▸ Problem details
Count the lines below containing "negative"; state the number only.

▸ Data section
(* ===== verification/TypeNames.v ===== *)
(** The column types and their names: [dataTypes] and [getDataTypeNameByCode] of
    [lib/types/index.js], and the parsers of type names of [lib/encoder.js]
    ([parseFqTypeName], [parseTypeName], [parseKeyTypes]).

    Indexes into a name are the code's; a length is a [Z], because cutting a
    malformed name can make it negative.  The options [frozen] and [reversed] of
    a type are not used by the encoder and are left out. *)
From S2P Require Import Prelude.
From S2P Require Import JsNum.
From S2P Require Import JsStr.
From S2P Require Import Uuid.
From S2P Require Import Utils.

(** ** Data types *)

Definition dataTypes : list (string * Z) :=
  [("custom", 0); ("ascii", 1); ("bigint", 2); ("blob", 3); ("boolean", 4); ("counter", 5); ("decimal", 6);
   ("double", 7); ("float", 8); ("int", 9); ("text", 10); ("timestamp", 11); ("uuid", 12); ("varchar", 13);
   ("varint", 14); ("timeuuid", 15); ("inet", 16); ("date", 17); ("time", 18); ("smallint", 19); ("tinyint", 20);
   ("duration", 21); ("list", 32); ("map", 33); ("set", 34); ("udt", 48); ("tuple", 49)]%string.

(** [dataTypes[name]] *)
Definition dataType_code (name : jsstr) : option Z :=
  snd <$> find (fun p => bool_decide (str p.1 = name)) dataTypes.

(** [_dataTypesByCode] *)
Definition dataTypesByCode (code : Z) : option jsstr :=
  (fun p => str p.1) <$> find (fun p => p.2 =? code) dataTypes.

(** What the driver knows of a column's type.  [TSimple] is a code without
    [info]; [TUdtName] is a user-defined type of which only the name is known;
    [TCustom] is a custom type with its name. *)
Inductive column_type :=
  | TSimple (code : Z)
  | TList (t : column_type)
  | TSet (t : column_type)
  | TMap (k v : column_type)
  | TTuple (ts : list column_type)
  | TUdt (keyspace name : jsstr) (fields : list (jsstr * column_type))
  | TUdtName (name : jsstr)
  | TVector (t : column_type) (dimension : number)
  | TCustom (info : jsstr).

Definition type_code (t : column_type) : Z :=
  match t with
  | TSimple c => c
  | TList _ => 32 | TMap _ _ => 33 | TSet _ => 34
  | TUdt _ _ _ | TUdtName _ => 48 | TTuple _ => 49
  | TVector _ _ | TCustom _ => 0
  end.

(** A Number as text, as far as the names need it. *)
Definition number_text (n : number) : result jsstr :=
  match n with
  | NaN => Ok (str "NaN")
  | Fin m 0 => Ok (num_to_string 10 m)
  | _ => Throw Unmodelled
  end.

Definition angle (name inner : jsstr) : jsstr := name ++ str "<" ++ inner ++ str ">".

Fixpoint getDataTypeNameByCode (item : column_type) : result jsstr :=
  match dataTypesByCode (type_code item) with
  | None => Throw ArgumentError
  | Some typeName =>
      match item with
      | TSimple _ | TCustom _ => Ok typeName
      | TUdtName _ => Throw Unmodelled
      | TVector t n =>
          sub ← getDataTypeNameByCode t;
          dim ← number_text n;
          Ok (angle (str "vector") (sub ++ str ", " ++ dim))
      | TMap k v =>
          k ← getDataTypeNameByCode k;
          v ← getDataTypeNameByCode v;
          Ok (angle typeName (k ++ str ", " ++ v))
      | TTuple ts =>
          names ← traverse id (map getDataTypeNameByCode ts);
          Ok (angle typeName (join (str ", ") names))
      | TList t | TSet t => sub ← getDataTypeNameByCode t; Ok (angle typeName sub)
      | TUdt _ name _ => Ok name
      end
  end.

(** ** [getByName] *)

Definition starts_with (prefix s : jsstr) : bool := bool_decide (take (length prefix) s = prefix).

Definition has_line_break (s : jsstr) : bool := existsb (fun c => (code c =? 10) || (code c =? 13)) s.
(* ===== verification/Encoder.v ===== *)
(** [lib/encoder.js]: values of the database's types to and from bytes.

    [value] is what the encoder takes and gives: the JavaScript values it knows.
    Objects of classes of the driver are those of the other files; a [Long] is
    its two 32-bit halves.  Buffers are not shared: [copyBuffer] has no effect.
    Text is Latin-1, and where the code would need the text or the number of a
    value the model does not have, the result is [Unmodelled]. *)
From S2P Require Import Prelude.
From S2P Require Import JsNum.
From S2P Require Import JsStr.
From S2P Require Import Buffer.
From S2P Require Import JsDouble.
From S2P Require Import Integer.
From S2P Require Import LongLib.
From S2P Require Import MutableLong.
From S2P Require Import VInt.
From S2P Require Import Duration.
From S2P Require Import BigDecimal.
From S2P Require Import Uuid.
From S2P Require Import Version.
From S2P Require Import LocalDate.
From S2P Require Import InetAddress.
From S2P Require Import LocalTime.
From S2P Require Import Utils.
From S2P Require Import TypeNames.

(** ** Values *)

(** [VMap] and [VSet] are instances of the [Map] and [Set] of the encoding
    options; [VObject] is an object with its own properties; [VDate None] is an
    invalid date. *)
Inductive value :=
  | VNull
  | VUndefined
  | VUnset
  | VBoolean (b : bool)
  | VNumber (n : number)
  | VBigInt (z : Z)
  | VString (s : jsstr)
  | VBuffer (bytes : list Z)
  | VDate (time : option Z)
  | VLong (low high : Z) (unsigned : bool)
  | VMutableLong (x : MutableLong)
  | VInteger (x : Integer)
  | VBigDecimal (x : BigDecimal)
  | VUuid (x : Uuid)
  | VTimeUuid (x : Uuid)
  | VInetAddress (x : InetAddress)
  | VLocalDate (x : LocalDate)
  | VLocalTime (x : LocalTime)
  | VDuration (x : Duration)
  | VArray (l : list value)
  | VTuple (l : list value)
  | VVector (l : list value) (subtype : option jsstr)
  | VObject (props : list (jsstr * value))
  | VMap (entries : list (value * value))
  | VSet (l : list value).

(** What [encode] returns: a buffer, null, or undefined for an unset value. *)
Inductive encoded := EBuffer (bytes : list Z) | ENull | EUnset.

(** The type information given to [encode]. *)
Inductive hint := HintNone | HintCode (code : Z) | HintName (name : jsstr) | HintType (t : column_type).

(** The elements of a value come with the function that encodes them. *)
Abbreviation element := (value * (hint -> result encoded))%type.

Record encoding_options := mkEncodingOptions {
  opt_map : bool;
  opt_set : bool;
  useUndefinedAsUnset : bool;
  useBigIntAsLong : bool;
  useBigIntAsVarint : bool }.

Record Encoder := mkEncoder { encodingOptions : encoding_options; protocolVersion : Z }.

(** ** Text *)

(** Latin-1 text in UTF-8. *)
Definition utf8_encode (s : jsstr) : list Z :=
  concat (map (fun c => let n := code c in if n <? 128 then [n] else [192 + n / 64; 128 + n mod 64]) s).

(** [Buffer.from(s, "ascii")] takes the low byte of each character;
    [toString("ascii")] takes seven bits of each byte. *)
Definition ascii_encode (s : jsstr) : list Z := map code s.
Definition ascii_decode (bytes : list Z) : jsstr := map (fun b => chr (Z.land b 127)) bytes.

(** ** Conversions of the language *)

(** The integer a decimal text stands for. *)
Definition integer_text (s : jsstr) : option Z :=
  let s := trim s in
  let '(negative, digits) :=
    match s with
    | c :: s' => if bool_decide (c = "-"%char) then (true, s') else if bool_decide (c = "+"%char) then (false, s') else (false, s)
    | [] => (false, s)
    end in
  if negb (bool_decide (digits = [])) && forallb is_digit digits then
    let z := match parseInt digits 10 with Fin m _ => m | _ => 0 end in Some (if negative then - z else z)
  else None.

(** [Number(v)], [+v] *)
Definition to_number (v : value) : result number :=
  match v with
  | VNumber n => Ok n
  | VBoolean b => Ok (Int (if b then 1 else 0))
  | VDate (Some t) => Ok (Int t)
  | VDate None => Ok NaN
  | VBigInt _ => Throw TypeError
  | VString s => match integer_text s with Some z => Ok (Int (round53 z)) | None => Throw Unmodelled end
  | _ => Throw Unmodelled
  end.

(** A falsy value. *)
Definition falsy (v : value) : bool :=
  match v with
  | VNull | VUndefined => true
  | VBoolean b => negb b
  | VNumber NaN => true
  | VNumber (Fin m _) => m =? 0
  | VBigInt z => z =? 0
  | VString s => bool_decide (s = [])
  | _ => false
  end.

(** [BigInt(v)] *)
Definition to_bigint (v : value) : result Z :=
  match v with
  | VBigInt z => Ok z
  | VBoolean b => Ok (if b then 1 else 0)
  | VNumber (Fin m 0) => Ok m
  | VNumber _ => Throw RangeError
  | VString s =>
      if bool_decide (trim s = []) then Ok 0
      else match integer_text s with Some z => Ok z | None => Throw Unmodelled end
  | VLong low high unsigned =>
      let bits := to_uint32 low + 2 ^ 32 * to_uint32 high in
      Ok (if unsigned then bits else signed64 bits)
  | _ => Throw Unmodelled
  end.

(** [writeInt8], [writeInt16BE], [writeInt32BE] of any Number: the range is
    checked first, then the fraction is cut off. *)
Definition write_number (n : nat) (x : number) : result (list Z) :=
  let bound := 2 ^ (8 * Z.of_nat n - 1) in
  match x with
  | NaN => Throw TypeError
  | Infinity _ => Throw RangeError
  | Fin m e =>
      if (m <? - bound * 2 ^ Z.of_N e) || ((bound - 1) * 2 ^ Z.of_N e <? m) then Throw RangeError
      else Ok (be_bytes n (Z.quot m (2 ^ Z.of_N e)))
  end.

Definition or_type_error {A} (r : result A) : result A :=
  match r with Throw Unmodelled => Throw Unmodelled | Throw _ => Throw TypeError | Ok x => Ok x end.

Section encoder.
Context `{LongLib}.
(** The unspecified content of [allocUnsafe] in [InetAddress.fromString]; the
    shared buffers of [VIntCoding]; the texts of Numbers used by [BigDecimal]. *)
Context (alloc : list Z) (scratch : list Z) (toString_ toFixed20 : number -> jsstr).
Context (E : Encoder).

Let opts : encoding_options := encodingOptions E.

(** ** Single values *)

Definition encodeFloat (v : value) : result (list Z) :=
  match v with
  | VNumber n => Ok (be_bytes 4 (float_bits n))
  | VString _ => Throw Unmodelled
  | _ => Throw TypeError
  end.

Definition encodeDouble (v : value) : result (list Z) :=
  match v with
  | VNumber n => Ok (be_bytes 8 (double_bits n))
  | VString _ => Throw Unmodelled
  | _ => Throw TypeError
  end.

(** [Long.toBuffer] *)
Definition Long_toBuffer (low high : Z) : list Z := be_bytes 4 high ++ be_bytes 4 low.

Definition long_toBuffer (x : Long) : list Z := Long_toBuffer (Long_getLowBits x) (Long_getHighBits x).

Definition _encodeBigIntFromLong (v : value) : result (list Z) :=
  match v with
  | VNumber (Fin m 0) => Ok (long_toBuffer (Long_fromNumber m))
  | VNumber _ => Throw Unmodelled
  | VString s => Ok (long_toBuffer (Long_fromString s))
  | VLong low high _ => Ok (Long_toBuffer low high)
  | VMutableLong x => Ok (long_toBuffer (ML_toImmutable x))
  | _ => Throw TypeError
  end.

(** [Number(z) >>> 0] of a BigInt. *)
Definition bigint_uint32 (z : Z) : Z := if 2 ^ 1024 <=? Z.abs (round53 z) then 0 else to_uint32 (round53 z).

Definition _encodeBigIntFromBigInt (v : value) : result (list Z) :=
  v ← match v with VString _ => VBigInt <$> to_bigint v | _ => Ok v end;
  match v with
  | VBigInt z => Ok (be_bytes 4 (bigint_uint32 (Z.shiftr z 32)) ++ be_bytes 4 (Z.land z (2 ^ 32 - 1)))
  | _ => Throw TypeError
  end.

Definition encodeLong (v : value) : result (list Z) :=
  if useBigIntAsLong opts then _encodeBigIntFromBigInt v else _encodeBigIntFromLong v.
(* ===== verification/EncoderValues.v ===== *)
(** The single values of Encoder and Decoder: what [encode] writes for a value
    of a type is read back as the same value. *)
From S2P Require Import Prelude.
From S2P Require Import JsNum.
From S2P Require Import JsStr.
From S2P Require Import Buffer.
From S2P Require Import JsDouble.
From S2P Require Import Integer.
From S2P Require Import IntegerArith.
From S2P Require Import IntegerText.
From S2P Require Import LongLib.
From S2P Require Import VInt.
From S2P Require Import Duration.
From S2P Require Import DurationTheorems.
From S2P Require Import BigDecimal.
From S2P Require Import Uuid.
From S2P Require Import LocalDate.
From S2P Require Import LocalDateTheorems.
From S2P Require Import InetAddress.
From S2P Require Import NewUtils.
From S2P Require Import LocalTime.
From S2P Require Import Utils.
From S2P Require Import TypeNames.
From S2P Require Import Encoder.
From S2P Require Import Decoder.

(** ** Fixed-size numbers *)

Lemma readUInt_be n v : 0 <= v < 2 ^ (8 * Z.of_nat n) -> readUInt n (be_bytes n v) 0 = Ok v.
Proof.
  intros Hv. pose proof (readUInt_writeUInt n v _ [] [] (writeUInt_small n v Hv)) as R.
  by rewrite app_nil_r in R.
Qed.

Lemma readInt_be n v :
  (0 < n)%nat -> - 2 ^ (8 * Z.of_nat n - 1) <= v < 2 ^ (8 * Z.of_nat n - 1) -> readInt n (be_bytes n v) 0 = Ok v.
Proof.
  intros Hn [H1%Z.leb_le H2%Z.ltb_lt].
  assert (W : writeInt n v = Ok (be_bytes n v)) by (unfold writeInt; by rewrite H1, H2).
  pose proof (readInt_writeInt n v _ [] [] Hn W) as R. by rewrite app_nil_r in R.
Qed.

Lemma be_bytes_nonempty n v : be_bytes (S n) v <> [].
Proof. intros E. apply (f_equal length) in E. by rewrite length_be_bytes in E. Qed.

(** The two halves of a 64-bit integer. *)
Lemma be_bytes_halves low high :
  be_bytes 4 high ++ be_bytes 4 low = be_bytes 8 (high * 2 ^ 32 + low mod 2 ^ 32).
Proof.
  rewrite (be_bytes_app 4 4). change (256 ^ Z.of_nat 4) with (2 ^ 32). f_equal; apply be_bytes_mod;
    change (2 ^ (8 * Z.of_nat 4)) with (2 ^ 32); div_lia.
Qed.

Lemma long_toBuffer_bits `{LongLaws} x : long_toBuffer x = be_bytes 8 (long_bits x).
Proof.
  unfold long_toBuffer, Long_toBuffer. rewrite be_bytes_halves, long_getLowBits_eq, long_getHighBits_eq, to_int32_mod.
  apply be_bytes_mod. change (2 ^ (8 * Z.of_nat 8)) with (2 ^ 32 * 2 ^ 32).
  pose proof (to_int32_mod (long_bits x / 2 ^ 32)). div_lia.
Qed.

Lemma read_long v : _decodeCqlLongAsLong (be_bytes 8 v) = Ok (to_int32 v, to_int32 (v / 2 ^ 32)).
Proof.
  unfold _decodeCqlLongAsLong. rewrite (be_bytes_app 4 4). change (256 ^ Z.of_nat 4) with (2 ^ 32).
  assert (R : forall z, is_int32 (to_int32 z) /\ be_bytes 4 z = be_bytes 4 (to_int32 z)).
  { intros z. split; [apply to_int32_range|]. apply be_bytes_mod. symmetry. apply to_int32_mod. }
  assert (W : forall z, writeInt 4 (to_int32 z) = Ok (be_bytes 4 (to_int32 z))).
  { intros z. destruct (R z) as [[R1%Z.leb_le R2%Z.ltb_lt] _]. unfold writeInt.
    change (8 * Z.of_nat 4 - 1) with 31. by rewrite R1, R2. }
  pose proof (readInt_writeInt 4 _ _ (be_bytes 4 (v / 2 ^ 32)) [] ltac:(lia) (W v)) as L.
  rewrite app_nil_r, length_be_bytes, <- (proj2 (R v)) in L. rewrite L. cbn [mbind result_bind].
  pose proof (readInt_writeInt 4 _ _ [] (be_bytes 4 v) ltac:(lia) (W (v / 2 ^ 32))) as Hh.
  cbn [app length] in Hh. rewrite <- (proj2 (R (v / 2 ^ 32))) in Hh. by rewrite Hh.
Qed.

(** ** BigInt *)

Lemma lookup_rev {A} (l : list A) i : (i < length l)%nat -> rev l !! i = l !! (length l - S i)%nat.
Proof. intros Hi. rewrite <- reverse_lookup by done. unfold reverse. by rewrite rev_alt. Qed.

Lemma lnot_byte b : 0 <= b < 256 -> Z.land (Z.lnot b) 255 = 255 - b.
Proof. intros Hb. change (Z.land (Z.lnot b) 255) with (Z.land (Z.lnot b) (Z.ones 8)). rewrite Z.land_ones by lia. change (2 ^ 8) with 256. unfold Z.lnot. div_lia. Qed.

Lemma lor_shift r b n : 0 <= r < 2 ^ n -> 0 <= n -> Z.lor r (Z.shiftl b n) = r + b * 2 ^ n.
Proof. intros Hr Hn. rewrite Z.shiftl_mul_pow2, Z.lor_comm, lor_add_disjoint by lia. lia. Qed.

Lemma varint_loop_val f bytes :
  (forall b, 0 <= b < 256 -> 0 <= f b < 256) -> bytes_ok bytes ->
  varint_loop f bytes = be_val 256 (map f bytes).
Proof.
  intros Hf Hb. unfold varint_loop, be_val. rewrite <- map_rev.
  assert (Hr : digits_in 256 (rev bytes)) by (by apply Forall_rev).
  assert (G : forall n, (n <= length bytes)%nat ->
    foldl (fun result i => Z.lor result (Z.shiftl (f (rd bytes (length bytes - 1 - i))) (8 * Z.of_nat i))) 0 (seq 0 n) =
    le_val 256 (map f (take n (rev bytes)))).
  { induction n as [|n IH]; intros Hn; [done|]. rewrite seq_S, foldl_app, IH by lia. cbn [foldl Nat.add].
    destruct (lookup_lt_is_Some_2 (rev bytes) n) as [b Eb]; [rewrite length_rev; lia|].
    rewrite (take_S_r _ _ _ Eb), map_app, le_val_app, length_map, length_take, length_rev, Nat.min_l by lia. cbn [map le_val].
    assert (Erd : rd bytes (length bytes - 1 - n) = b).
    { rewrite lookup_rev in Eb by lia. unfold rd. replace (length bytes - 1 - n)%nat with (length bytes - S n)%nat by lia.
      by rewrite Eb. }
    rewrite Erd. rewrite pow256, lor_shift; [lia| |lia].
    assert (D : digits_in 256 (map f (take n (rev bytes)))).
    { apply Forall_map. eapply Forall_impl; [apply Forall_take; exact Hr|]. exact Hf. }
    pose proof (le_val_bounds 256 _ ltac:(lia) D) as B. rewrite length_map, length_take, length_rev, Nat.min_l, pow256 in B by lia. exact B. }
  rewrite (G (length bytes)) by lia. by rewrite take_ge by (rewrite length_rev; lia).
Qed.

Lemma be_val_complement bytes :
  bytes_ok bytes ->
  be_val 256 (map (fun b => Z.land (Z.lnot b) 255) bytes) = 256 ^ Z.of_nat (length bytes) - 1 - be_val 256 bytes.
Proof.
  induction 1 as [|b l Hb Hl IH]; [done|]. cbn [map length]. rewrite !be_val_cons, IH, lnot_byte, length_map by done.
  rewrite Nat2Z.inj_succ, Z.pow_succ_r by lia. lia.
Qed.

Lemma be_signed_cons b l :
  0 <= b < 256 -> bytes_ok l ->
  be_signed (b :: l) = (if b <? 128 then b else b - 256) * 256 ^ Z.of_nat (length l) + be_val 256 l.
Proof.
  intros Hb Hl. rewrite be_signed_sign by (done || by constructor). change (rd (b :: l) 0) with b.
  cbv zeta. rewrite sign_bit, be_val_cons, <- pow256 by done. cbn [length]. rewrite Nat2Z.inj_succ, Z.pow_succ_r by lia.
  destruct (b <? 128); lia.
Qed.

(** [_decodeVarintAsBigInt] reads two's complement. *)
Lemma decodeVarint_spec bytes : bytes_ok bytes -> bytes <> [] -> _decodeVarintAsBigInt bytes = be_signed bytes.
Proof.
  intros Hb Hne. unfold _decodeVarintAsBigInt. destruct bytes as [|b l]; [done|].
  pose proof Hb as [Hb0 Hl]%Forall_cons. rewrite be_signed_cons by done. change (rd (b :: l) 0) with b.
  destruct (Z.leb_spec b 127), (Z.ltb_spec b 128); try lia.
  - by rewrite varint_loop_val, map_id, be_val_cons by done.
  - rewrite varint_loop_val, be_val_complement by (try done; intros x Hx; rewrite lnot_byte; lia).
    rewrite be_val_cons. cbn [length]. rewrite Nat2Z.inj_succ, Z.pow_succ_r by lia. unfold Z.lnot. lia.
Qed.

Lemma land_255 z : Z.land z 255 = z mod 256.
Proof. change 255 with (Z.ones 8). by rewrite Z.land_ones by lia. Qed.

(** The loop of [_encodeVarintFromBigInt]: the bytes it has put in front and
    what is left make up the value. *)
Lemma bigint_parts_spec stop z parts fuel :
  (stop = 0 /\ 0 <= z \/ stop = -1 /\ z < 0) -> (Z.to_nat (Z.log2 (Z.abs (2 * z + 1))) < fuel)%nat -> bytes_ok parts ->
  exists parts', bigint_parts fuel stop z parts = Ok parts' /\ bytes_ok parts' /\
    (length parts <= length parts')%nat /\
    z * 256 ^ Z.of_nat (length parts) + be_val 256 parts = stop * 256 ^ Z.of_nat (length parts') + be_val 256 parts'.
Proof.
  revert z parts. induction fuel as [|fuel IH]; intros z parts Hz Hf Hp; [lia|]. cbn [bigint_parts].
  destruct (Z.eqb_spec z stop) as [->|Hne]; [by exists parts|].
  rewrite Z.shiftr_div_pow2, land_255 by lia. change (2 ^ 8) with 256.
  assert (Hlog : (Z.to_nat (Z.log2 (Z.abs (2 * (z / 256) + 1))) < fuel)%nat).
  { assert (2 * Z.abs (2 * (z / 256) + 1) <= Z.abs (2 * z + 1)) by div_lia.
    assert (L : Z.log2 (2 * Z.abs (2 * (z / 256) + 1)) <= Z.log2 (Z.abs (2 * z + 1))) by (by apply Z.log2_le_mono).
    rewrite Z.log2_double in L by lia. pose proof (Z.log2_nonneg (Z.abs (2 * (z / 256) + 1))). lia. }
  destruct (IH (z / 256) (z mod 256 :: parts)) as (parts' & E & B & L & V); [|done| |].
  - destruct Hz as [[-> Hz]|[-> Hz]]; [left|right]; split; try done; div_lia.
  - constructor; [div_lia|done].
  - exists parts'. split_and!; [done|done|cbn in L; lia|]. rewrite <- V, be_val_cons. cbn [length].
    rewrite Nat2Z.inj_succ, Z.pow_succ_r by lia. pose proof (Z.div_mod z 256 ltac:(lia)). nia.
Qed.
(* ===== verification/EncoderTheorems.v ===== *)
(** The round trip of [lib/encoder.js]: the format of the native protocol as a
    relation between a type, a value and its bytes; [encode] writes it and
    [decode] reads it. *)
From S2P Require Import Prelude.
From S2P Require Import JsNum.
From S2P Require Import JsStr.
From S2P Require Import Buffer.
From S2P Require Import LongLib.
From S2P Require Import Version.
From S2P Require Import VInt.
From S2P Require Import Duration.
From S2P Require Import DurationTheorems.
From S2P Require Import Utils.
From S2P Require Import TypeNames.
From S2P Require Import Encoder.
From S2P Require Import Decoder.
From S2P Require Import EncoderValues.

(** Induction over the parts of a type. *)
Section column_type_induction.
Context (P : column_type -> Prop).
Context (HSimple : forall c, P (TSimple c)) (HList : forall t, P t -> P (TList t)) (HSet : forall t, P t -> P (TSet t))
  (HMap : forall k v, P k -> P v -> P (TMap k v)) (HTuple : forall ts, Forall P ts -> P (TTuple ts))
  (HUdt : forall ks name fields, Forall (fun f => P f.2) fields -> P (TUdt ks name fields))
  (HUdtName : forall name, P (TUdtName name)) (HVector : forall t d, P t -> P (TVector t d)) (HCustom : forall i, P (TCustom i)).

Fixpoint column_type_nested_ind (t : column_type) : P t :=
  match t with
  | TSimple c => HSimple c
  | TList t => HList t (column_type_nested_ind t)
  | TSet t => HSet t (column_type_nested_ind t)
  | TMap k v => HMap k v (column_type_nested_ind k) (column_type_nested_ind v)
  | TTuple ts =>
      HTuple ts ((fix all ts := match ts return Forall P ts with
                                | [] => Forall_nil_2 _
                                | t :: ts' => Forall_cons_2 _ _ _ (column_type_nested_ind t) (all ts')
                                end) ts)
  | TUdt ks name fields =>
      HUdt ks name fields ((fix all fs := match fs return Forall (fun f => P f.2) fs with
                                          | [] => Forall_nil_2 _
                                          | f :: fs' => Forall_cons_2 _ f _ (column_type_nested_ind f.2) (all fs')
                                          end) fields)
  | TUdtName name => HUdtName name
  | TVector t d => HVector t d (column_type_nested_ind t)
  | TCustom i => HCustom i
  end.
End column_type_induction.

(** ** The format *)

Section format.
Context `{LongLib} (E : Encoder).

Let opts : encoding_options := encodingOptions E.

(** Values and their bytes, one by one. *)
Definition list_wire {A} (w : A -> list Z -> Prop) (l : list A) (b : list Z) : Prop :=
  fits E (length l) /\
  exists bs, Forall2 (fun x c => w x c /\ fits E (length c)) l bs /\ b = list_bytes E bs.

Definition map_wire {A B} (wk : A -> list Z -> Prop) (wv : B -> list Z -> Prop) (entries : list (A * B)) (b : list Z) : Prop :=
  fits E (length entries) /\
  exists bs, Forall2 (fun kv c => (wk kv.1 c.1 /\ fits E (length c.1)) /\ (wv kv.2 c.2 /\ fits E (length c.2))) entries bs /\
    b = map_bytes E bs.

(** A field is null or a value. *)
Definition field_wire (w : value -> list Z -> Prop) (x : value) (f : option (list Z)) : Prop :=
  match f with Some c => w x c | None => x = VNull end /\ field_fits f.

Definition fields_wire (ws : list (value -> list Z -> Prop)) (l : list value) (b : list Z) : Prop :=
  ws <> [] /\ exists fs, Forall3 field_wire ws l fs /\ b = concat (map field_bytes fs).

(** [wire t v b]: the bytes of the value [v] of the type [t] are [b].  With the
    option [map] (or [set]) a map (a set) is an instance of that class without
    repeated keys (elements); otherwise a map is an object, and a set an array. *)
Fixpoint wire (t : column_type) (v : value) (b : list Z) {struct t} : Prop :=
  match t, v with
  | TSimple c, _ => single_wire E c v b
  | TList sub, VArray l => l <> [] /\ list_wire (wire sub) l b
  | TSet sub, VArray l => opt_set opts = false /\ l <> [] /\ list_wire (wire sub) l b
  | TSet sub, VSet l => opt_set opts = true /\ set_of_array l = l /\ l <> [] /\ list_wire (wire sub) l b
  | TMap k w, VMap entries =>
      opt_map opts = true /\ foldl (fun m kv => map_set m kv.1 kv.2) [] entries = entries /\
      map_wire (wire k) (wire w) entries b
  | TMap k w, VObject props =>
      opt_map opts = false /\ (k = TSimple 1 \/ k = TSimple 10 \/ k = TSimple 13) /\ NoDup (map fst props) /\
      map_wire (wire k) (wire w) (map (fun p => (VString p.1, p.2)) props) b
  | TTuple ts, VTuple l => fields_wire (map wire ts) l b
  | TUdt _ _ fields, VObject props =>
      map fst props = map fst fields /\ NoDup (map fst fields) /\
      fields_wire (map (fun f => match f with (_, t) => wire t end) fields) (map snd props) b
  | TVector sub dimension, VVector l subtype =>
      l <> [] /\ dimension = Int (Z.of_nat (length l)) /\
      (exists name, getDataTypeNameByCode sub = Ok name /\ subtype = Some name) /\
      exists size bs es, serializationSizeIfFixed sub = Ok size /\ Forall2 (wire sub) l bs /\
        Forall2 (vector_item size) bs es /\ b = concat es
  | TCustom info, VDuration d => info = customTypeNames_duration /\ Duration_wf d /\ b = duration_bytes d
  | TCustom info, VBuffer c => starts_with customTypeNames_vector info = false /\ info <> customTypeNames_duration /\ b = c
  | _, _ => False
  end.
End format.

▸ Task answer
3